> _Record excerpts_:
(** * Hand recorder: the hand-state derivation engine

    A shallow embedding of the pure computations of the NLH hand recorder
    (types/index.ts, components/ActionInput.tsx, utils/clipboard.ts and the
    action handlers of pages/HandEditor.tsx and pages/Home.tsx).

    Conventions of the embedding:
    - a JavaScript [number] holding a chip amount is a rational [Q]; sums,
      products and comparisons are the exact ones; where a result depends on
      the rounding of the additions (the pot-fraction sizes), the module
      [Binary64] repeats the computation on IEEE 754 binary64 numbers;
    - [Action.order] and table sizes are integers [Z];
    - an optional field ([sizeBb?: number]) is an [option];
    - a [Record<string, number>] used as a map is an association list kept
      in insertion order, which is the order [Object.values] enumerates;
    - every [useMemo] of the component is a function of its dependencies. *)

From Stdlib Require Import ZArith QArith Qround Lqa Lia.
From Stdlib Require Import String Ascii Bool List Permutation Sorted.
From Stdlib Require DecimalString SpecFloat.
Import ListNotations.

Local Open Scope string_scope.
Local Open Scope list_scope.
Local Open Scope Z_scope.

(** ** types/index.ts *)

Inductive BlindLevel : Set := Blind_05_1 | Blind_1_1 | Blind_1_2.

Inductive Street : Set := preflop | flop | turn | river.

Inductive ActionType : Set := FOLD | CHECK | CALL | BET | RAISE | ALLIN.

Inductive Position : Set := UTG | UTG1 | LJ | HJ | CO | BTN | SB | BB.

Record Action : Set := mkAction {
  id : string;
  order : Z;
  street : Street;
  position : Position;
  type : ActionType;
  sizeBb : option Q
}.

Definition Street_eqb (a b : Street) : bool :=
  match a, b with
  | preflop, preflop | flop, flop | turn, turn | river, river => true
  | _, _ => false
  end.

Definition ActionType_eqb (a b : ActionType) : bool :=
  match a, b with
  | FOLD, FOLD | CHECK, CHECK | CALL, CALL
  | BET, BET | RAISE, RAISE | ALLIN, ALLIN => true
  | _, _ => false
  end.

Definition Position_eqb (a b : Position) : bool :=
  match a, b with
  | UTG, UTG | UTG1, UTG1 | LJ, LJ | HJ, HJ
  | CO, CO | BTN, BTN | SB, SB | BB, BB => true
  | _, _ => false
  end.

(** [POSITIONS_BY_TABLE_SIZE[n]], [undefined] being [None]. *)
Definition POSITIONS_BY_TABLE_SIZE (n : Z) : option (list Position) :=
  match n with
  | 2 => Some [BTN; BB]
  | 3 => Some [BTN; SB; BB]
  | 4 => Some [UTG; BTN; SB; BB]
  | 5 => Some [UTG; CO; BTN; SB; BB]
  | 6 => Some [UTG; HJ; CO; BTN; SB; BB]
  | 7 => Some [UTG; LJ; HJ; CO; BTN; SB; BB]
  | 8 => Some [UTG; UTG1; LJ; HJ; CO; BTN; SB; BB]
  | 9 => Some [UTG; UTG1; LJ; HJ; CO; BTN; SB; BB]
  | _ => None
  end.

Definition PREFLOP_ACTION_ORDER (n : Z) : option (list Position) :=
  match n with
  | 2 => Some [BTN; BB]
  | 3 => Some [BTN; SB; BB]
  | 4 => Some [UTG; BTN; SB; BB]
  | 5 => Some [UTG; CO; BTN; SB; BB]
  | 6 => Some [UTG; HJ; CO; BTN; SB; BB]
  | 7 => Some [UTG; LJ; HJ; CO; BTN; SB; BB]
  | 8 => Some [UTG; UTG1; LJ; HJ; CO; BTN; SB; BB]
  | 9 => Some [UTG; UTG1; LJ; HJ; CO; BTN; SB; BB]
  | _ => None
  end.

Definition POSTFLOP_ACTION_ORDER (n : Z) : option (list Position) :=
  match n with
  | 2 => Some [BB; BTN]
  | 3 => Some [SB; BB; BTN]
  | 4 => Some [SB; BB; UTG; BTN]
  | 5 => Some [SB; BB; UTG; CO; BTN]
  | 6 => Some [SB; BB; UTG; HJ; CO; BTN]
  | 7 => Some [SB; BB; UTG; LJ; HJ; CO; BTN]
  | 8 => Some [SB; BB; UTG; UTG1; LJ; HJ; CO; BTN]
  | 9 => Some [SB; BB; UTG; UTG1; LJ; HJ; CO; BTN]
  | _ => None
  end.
---
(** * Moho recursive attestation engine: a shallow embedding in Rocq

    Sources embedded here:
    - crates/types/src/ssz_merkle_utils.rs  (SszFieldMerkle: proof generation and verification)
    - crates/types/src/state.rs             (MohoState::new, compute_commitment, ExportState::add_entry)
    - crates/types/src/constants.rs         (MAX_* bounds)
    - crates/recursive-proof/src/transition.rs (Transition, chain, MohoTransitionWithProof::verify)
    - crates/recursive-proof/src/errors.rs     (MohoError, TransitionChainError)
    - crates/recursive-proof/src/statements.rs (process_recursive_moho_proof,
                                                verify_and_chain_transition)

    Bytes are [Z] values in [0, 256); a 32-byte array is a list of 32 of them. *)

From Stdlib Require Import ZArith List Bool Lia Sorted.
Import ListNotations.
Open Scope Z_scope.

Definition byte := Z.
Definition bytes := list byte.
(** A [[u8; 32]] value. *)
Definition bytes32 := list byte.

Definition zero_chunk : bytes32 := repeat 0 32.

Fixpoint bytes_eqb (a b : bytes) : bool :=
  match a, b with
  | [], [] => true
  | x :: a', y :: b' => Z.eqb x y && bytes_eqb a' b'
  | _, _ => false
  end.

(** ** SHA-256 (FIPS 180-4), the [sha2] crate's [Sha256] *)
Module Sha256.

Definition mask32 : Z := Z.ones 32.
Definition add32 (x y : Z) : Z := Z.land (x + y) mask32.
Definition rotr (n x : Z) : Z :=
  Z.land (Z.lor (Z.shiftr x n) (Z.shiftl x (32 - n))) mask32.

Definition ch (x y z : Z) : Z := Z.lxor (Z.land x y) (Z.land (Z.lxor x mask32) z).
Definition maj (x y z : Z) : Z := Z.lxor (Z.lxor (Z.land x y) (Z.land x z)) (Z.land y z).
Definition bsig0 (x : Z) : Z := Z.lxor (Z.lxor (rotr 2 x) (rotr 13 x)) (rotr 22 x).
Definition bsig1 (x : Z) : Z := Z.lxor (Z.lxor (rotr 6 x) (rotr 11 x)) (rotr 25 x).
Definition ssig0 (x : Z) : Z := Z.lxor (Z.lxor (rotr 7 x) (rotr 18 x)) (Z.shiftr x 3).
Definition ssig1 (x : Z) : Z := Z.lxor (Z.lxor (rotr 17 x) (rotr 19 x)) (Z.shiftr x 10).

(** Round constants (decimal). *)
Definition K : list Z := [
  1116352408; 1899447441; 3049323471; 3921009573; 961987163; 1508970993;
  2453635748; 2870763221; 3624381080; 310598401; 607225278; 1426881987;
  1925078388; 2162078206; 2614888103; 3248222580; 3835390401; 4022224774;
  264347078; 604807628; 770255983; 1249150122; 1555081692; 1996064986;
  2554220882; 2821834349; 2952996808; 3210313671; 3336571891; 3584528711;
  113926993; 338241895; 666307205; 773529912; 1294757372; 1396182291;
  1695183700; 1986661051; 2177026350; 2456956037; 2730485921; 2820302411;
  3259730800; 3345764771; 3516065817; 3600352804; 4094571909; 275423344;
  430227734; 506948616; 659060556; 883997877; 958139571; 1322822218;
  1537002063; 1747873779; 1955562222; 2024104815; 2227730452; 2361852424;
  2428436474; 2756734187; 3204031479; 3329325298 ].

> _What to do_: The range runs from the line above containing "Definition bsig0 (x" to the line containing "Definition ssig0 (x", inclusive. Restate those lines word for word and no others.

> _Answer section_:
Definition bsig0 (x : Z) : Z := Z.lxor (Z.lxor (rotr 2 x) (rotr 13 x)) (rotr 22 x).
Definition bsig1 (x : Z) : Z := Z.lxor (Z.lxor (rotr 6 x) (rotr 11 x)) (rotr 25 x).
Definition ssig0 (x : Z) : Z := Z.lxor (Z.lxor (rotr 7 x) (rotr 18 x)) (Z.shiftr x 3).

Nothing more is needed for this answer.